Particle identity engine
A generative brand mark wired to live telemetry. The logo is a particle field that brightens and drifts with real network activity — never the same frame twice, calm when the network is calm.
Aurora had a category-leading product wrapped in a generic SaaS site — the flagship visualisation buried three clicks deep, the homepage a feature list.
I rebuilt the brand around a single idea: every surface behaves like a live signal. The identity isn't a static mark — it's a particle field driven by real telemetry, calm when the network is calm and alive when it moves. The website stopped describing the product and started being it.
The mandate: make the site feel as intelligent as the product, put the flagship at the centre of the story, and rebuild the funnel so the site does the selling.

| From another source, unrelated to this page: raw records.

Lemma I64_udivmod_reduce_spec x y m d i : ok64 x -> ok64 m -> ok64 d ->
  0 < y -> 0 <= i < 64 -> uval d = y * 2 ^ i -> uval m = 2 ^ i -> uval x < 2 * uval d ->
  exists q r m' d', I64_udivmod_reduce x m d = Some (q, r, m', d') /\ ok64 q /\ ok64 r /\
    uval q = uval x / y /\ uval r = uval x mod y.
Proof.
  intros Hx Hm Hd Hy Hi Ed Em Hlt. unfold I64_udivmod_reduce.
  set (I := fun '(q, r, m, d) => exists j k, ok64 q /\ ok64 r /\ ok64 m /\ ok64 d /\
    0 <= j <= 64 /\ uval m = 2 ^ j / 2 /\ uval d = y * 2 ^ j / 2 /\
    uval q = k * 2 ^ j /\ uval r < y * 2 ^ j /\ uval x = uval q * y + uval r).
  match goal with |- context [while ?c ?bd 7 ?st] =>
    destruct (while_rule c bd I
      (fun '(q, r, m, d) => if uval m =? 0 then 0 else Z.log2 (uval m) + 1)) with (k := 7%nat) (s := st)
      as ([[[q r] m'] d'] & E & (j & k & Hq & Hr & Hm' & Hd' & Hj & Em' & Ed' & Eq & Er & Ex) & Hc) end.
  - intros [[[q r] m1] d1] (j & k & Hq & Hr & Hm1 & Hd1 & Hj & Em1 & Ed1 & Eq & Er & Ex) Hc.
    change (Z.lor (l m1) (h m1) =? 0) with (I64_is_zero m1) in Hc.
    rewrite I64_is_zero_spec in Hc by auto. apply negb_true_iff, Z.eqb_neq in Hc.
    assert (0 < j).
    { destruct (Z.eq_dec j 0) as [->|]; [|lia]. rewrite Em1 in Hc. now cbn in Hc. }
    pose proof (pow2_half j ltac:(lia)) as Pj. pose proof (pow2_pos (j - 1) ltac:(lia)).
    assert (Em2 : uval m1 = 2 ^ (j - 1)) by (rewrite Em1, Pj, Z.mul_comm; apply Z.div_mul; lia).
    assert (Ed2 : uval d1 = y * 2 ^ (j - 1)).
    { rewrite Ed1, Pj. replace (y * (2 * 2 ^ (j - 1))) with (y * 2 ^ (j - 1) * 2) by ring.
      apply Z.div_mul; lia. }
    destruct (I64_SHR1_spec m1 Hm1) as [Hm3 Em3]. destruct (I64_SHR1_spec d1 Hd1) as [Hd3 Ed3].
    rewrite Em2 in Em3. rewrite Ed2 in Ed3.
    assert (MU : 0 <= (if uval (I64_SHR1 m1) =? 0 then 0 else Z.log2 (uval (I64_SHR1 m1)) + 1)
                 < (if uval m1 =? 0 then 0 else Z.log2 (uval m1) + 1)).
    { rewrite (proj2 (Z.eqb_neq (uval m1) 0)) by lia. rewrite Em2, Z.log2_pow2 by lia.
      destruct (Z.eqb_spec (uval (I64_SHR1 m1)) 0); [lia|]. rewrite Em3.
      destruct (Z.eq_dec j 1) as [->|]; [now rewrite Em3 in n|].
      rewrite (pow2_half (j - 1)) by lia. rewrite Z.mul_comm, Z.div_mul, Z.log2_pow2; lia. }
    rewrite I64_ucompare_ge by auto. rewrite Ed2.
    pose proof (uval_range r Hr). pose proof (uval_range d1 Hd1).
    destruct (Z.leb_spec (y * 2 ^ (j - 1)) (uval r)).
    + split; [|exact MU]. exists (j - 1), (2 * k + 1).
      destruct (or_mask q m1 k j) as [Hq' Eq']; auto.
      destruct (I64_sub_spec r d1 Hr Hd1) as [Hs Es].
      rewrite wrap_small in Es by (fold M64; lia).
      conj; auto; lia.
    + split; [|exact MU]. exists (j - 1), (2 * k). conj; auto; try lia.
  - pose proof (pow2_half (i + 1) ltac:(lia)) as Pj. replace (i + 1 - 1) with i in Pj by lia.
    exists (i + 1), 0. conj; auto; try (cbn; lia); try (split; unfold uint; cbn; lia).
    + rewrite Em, Pj, Z.mul_comm, Z.div_mul; lia.
    + rewrite Ed, Pj. replace (y * (2 * 2 ^ i)) with (y * 2 ^ i * 2) by ring. rewrite Z.div_mul; lia.
  - rewrite Em. pose proof (pow2_pos i ltac:(lia)). rewrite (proj2 (Z.eqb_neq (2 ^ i) 0)) by lia.
    rewrite Z.log2_pow2 by lia. cbn. lia.
  - exists q, r, m', d'. rewrite E. conj; auto.
    all: change (Z.lor (l m') (h m') =? 0) with (I64_is_zero m') in Hc;
      rewrite I64_is_zero_spec in Hc by auto; apply negb_false_iff, Z.eqb_eq in Hc.
    all: assert (j = 0) as -> by
      (destruct (Z_lt_ge_dec 0 j) as [Hp |]; [|lia]; pose proof (pow2_half j Hp);
       pose proof (pow2_pos (j - 1) ltac:(lia)); rewrite Em' in Hc;
       assert (1 <= 2 ^ j / 2) by (apply Z.div_le_lower_bound; lia); lia).
    all: pose proof (uval_range r Hr); rewrite Z.mul_1_r in Er.
    + apply Z.div_unique with (uval r); lia.
    + apply Z.mod_unique with (uval q); lia.
Qed.

Lemma I64_udivmod_spec x y : ok64 x -> ok64 y -> 0 < uval y ->
  exists q r, I64_udivmod x y = Some (q, r) /\ ok64 q /\ ok64 r /\
    uval q = uval x / uval y /\ uval r = uval x mod uval y.
Proof.
  intros Hx Hy Hpos. unfold I64_udivmod.
  destruct (I64_udivmod_scale_spec x y Hx Hy Hpos) as (d & m & b & i & -> & Hd & Hm & Hi & Ed & Em & Hlt).
  destruct (I64_udivmod_reduce_spec x (uval y) m d i) as (q & r & m' & d' & -> & H); auto.
  exists q, r. auto.
Qed.

(** The absolute value [I64_div] and [I64_mod] pass to [I64_udivmod]. *)
Lemma I64_abs_spec x : ok64 x ->
  let a := if s32 (h x) <? 0 then I64_neg x else x in
  ok64 a /\ uval a = Z.abs (sval x).
Proof.
  intros Hx. cbn zeta. destruct (I64_neg_spec x Hx) as [Hn En].
  destruct (sval_cases x Hx) as [(Hs & Ev & Hr) | (Hs & Ev & Hr)].
  - rewrite (proj2 (Z.ltb_lt _ _) Hs). split; auto.
    rewrite En. unfold M64 in Ev.
    destruct (wrap_cases 64 (- uval x)) as [[? ->] | [[? ->] | [? ->]]]; lia.
  - rewrite (proj2 (Z.ltb_ge _ _) Hs). split; auto. lia.
Qed.

Lemma s32_xor_sign x y : ok64 x -> ok64 y ->
  (s32 (Z.lxor (h x) (h y)) <? 0) = xorb (sval x <? 0) (sval y <? 0).
Proof.
  intros Hx Hy.
  assert (B : forall z, uint 32 z -> (s32 z <? 0) = Z.testbit z 31).
  { intros z Hz. rewrite Z.testbit_eqb by lia. destruct (s32_cases z Hz) as [[? ->] | [? ->]].
    - rewrite Z.div_small by (unfold uint in Hz; lia). apply Z.ltb_ge. apply Hz.
    - replace (z / 2 ^ 31) with 1 by (apply Z.div_unique with (z - 2 ^ 31); unfold uint in Hz; lia).
      apply Z.ltb_lt. unfold uint, M32 in *. lia. }
  assert (U : uint 32 (Z.lxor (h x) (h y))).
  { apply (uint_bitop Z.lxor xorb Z.lxor_spec); auto; try apply Hx; try apply Hy; [|lia].
    intros a b Ha Hb. apply Z.lxor_nonneg. tauto. }
  rewrite B, Z.lxor_spec, <- !B by (auto; apply Hx || apply Hy).
  pose proof (I64_is_negative_spec x Hx). pose proof (I64_is_negative_spec y Hy).
  unfold I64_is_negative in *. congruence.
Qed.

Lemma I64_div_spec x y : ok64 x -> ok64 y -> sval y <> 0 ->
  exists q, I64_div x y = Some q /\ ok64 q /\ uval q = wrap 64 (Z.quot (sval x) (sval y)).
Proof.
  intros Hx Hy Hnz. unfold I64_div. cbv zeta. rewrite s32_xor_sign by auto.
  destruct (I64_abs_spec x Hx) as [Hax Eax]. destruct (I64_abs_spec y Hy) as [Hay Eay].
  destruct (I64_udivmod_spec _ _ Hax Hay ltac:(lia)) as (q & r & -> & Hq & _ & Eq & _).
  rewrite Eax, Eay in Eq. eexists; split; [reflexivity|].
  destruct (I64_neg_spec q Hq) as [Hn En]. pose proof (uval_range q Hq).
  rewrite Z.quot_div by auto.
  assert (E0 : sval x = 0 -> uval q = 0) by (intros E; rewrite Eq, E; apply Z.div_0_l; lia).
  rewrite Eq in En, E0.
  destruct (Z.ltb_spec (sval x) 0), (Z.ltb_spec (sval y) 0); cbn [xorb]; split; auto.
  - rewrite !Z.sgn_neg, Eq by lia. rewrite Z.mul_1_l, <- Eq, wrap_small; auto.
  - rewrite Z.sgn_neg, Z.sgn_pos, En by lia. f_equal; lia.
  - rewrite (Z.sgn_neg (sval y)), En by lia. f_equal.
    destruct (Z.eq_dec (sval x) 0); [rewrite E0 by auto; lia | rewrite Z.sgn_pos by lia; lia].
  - rewrite (Z.sgn_pos (sval y)) by lia. rewrite <- (wrap_small 64 (uval q)) by auto. f_equal.
    rewrite Eq. destruct (Z.eq_dec (sval x) 0); [rewrite E0 by auto; lia | rewrite Z.sgn_pos by lia; lia].
Qed.

Lemma I64_mod_spec x y : ok64 x -> ok64 y -> sval y <> 0 ->
  exists r, I64_mod x y = Some r /\ ok64 r /\ uval r = wrap 64 (Z.rem (sval x) (sval y)).
Proof.
  intros Hx Hy Hnz. unfold I64_mod. cbv zeta.
  change (s32 (h x) <? 0) with (I64_is_negative x) at 2. rewrite I64_is_negative_spec by auto.
  destruct (I64_abs_spec x Hx) as [Hax Eax]. destruct (I64_abs_spec y Hy) as [Hay Eay].
  destruct (I64_udivmod_spec _ _ Hax Hay ltac:(lia)) as (q & r & -> & _ & Hr & _ & Er).
  rewrite Eax, Eay in Er. eexists; split; [reflexivity|].
  destruct (I64_neg_spec r Hr) as [Hn En]. pose proof (uval_range r Hr).
  rewrite Z.rem_mod by auto.
  destruct (Z.ltb_spec (sval x) 0); split; auto.
  - rewrite Z.sgn_neg, En, Er by lia. f_equal; lia.
  - rewrite <- (wrap_small 64 (uval r)) by auto. f_equal. rewrite Er.
    destruct (Z.eq_dec (sval x) 0) as [-> |]; [now rewrite Zmod_0_l | rewrite Z.sgn_pos by lia; lia].
Qed.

I pulled Aurora's real-time network view out of the app and made it the hero — a live, rotatable globe of the customer's infrastructure, arcs of traffic and nodes lighting in signal colour as telemetry streams. Visitors don't read about the product. They watch it breathe.
A generative brand mark wired to live telemetry. The logo is a particle field that brightens and drifts with real network activity — never the same frame twice, calm when the network is calm.
A build-your-network module where a prospect assembles their own infrastructure shape and watches Aurora visualise it live. Self-qualification disguised as play — and the warm input that pre-fills their demo request.
Real uptime, throughput and SOC-2 posture rendered in the same signal language as the product. Credibility shown, not claimed — every number monospaced so data always looks like data.
The old cold path became a guided descent — Watch, Build, Trust, Convert. The product earns the meeting before a form is ever shown, so demo requests arrive warm.
A rulebook for when the interface is allowed to move: never for attention, only for a change in the data. A particle brightens because a node did — which is what makes the whole thing feel trustworthy.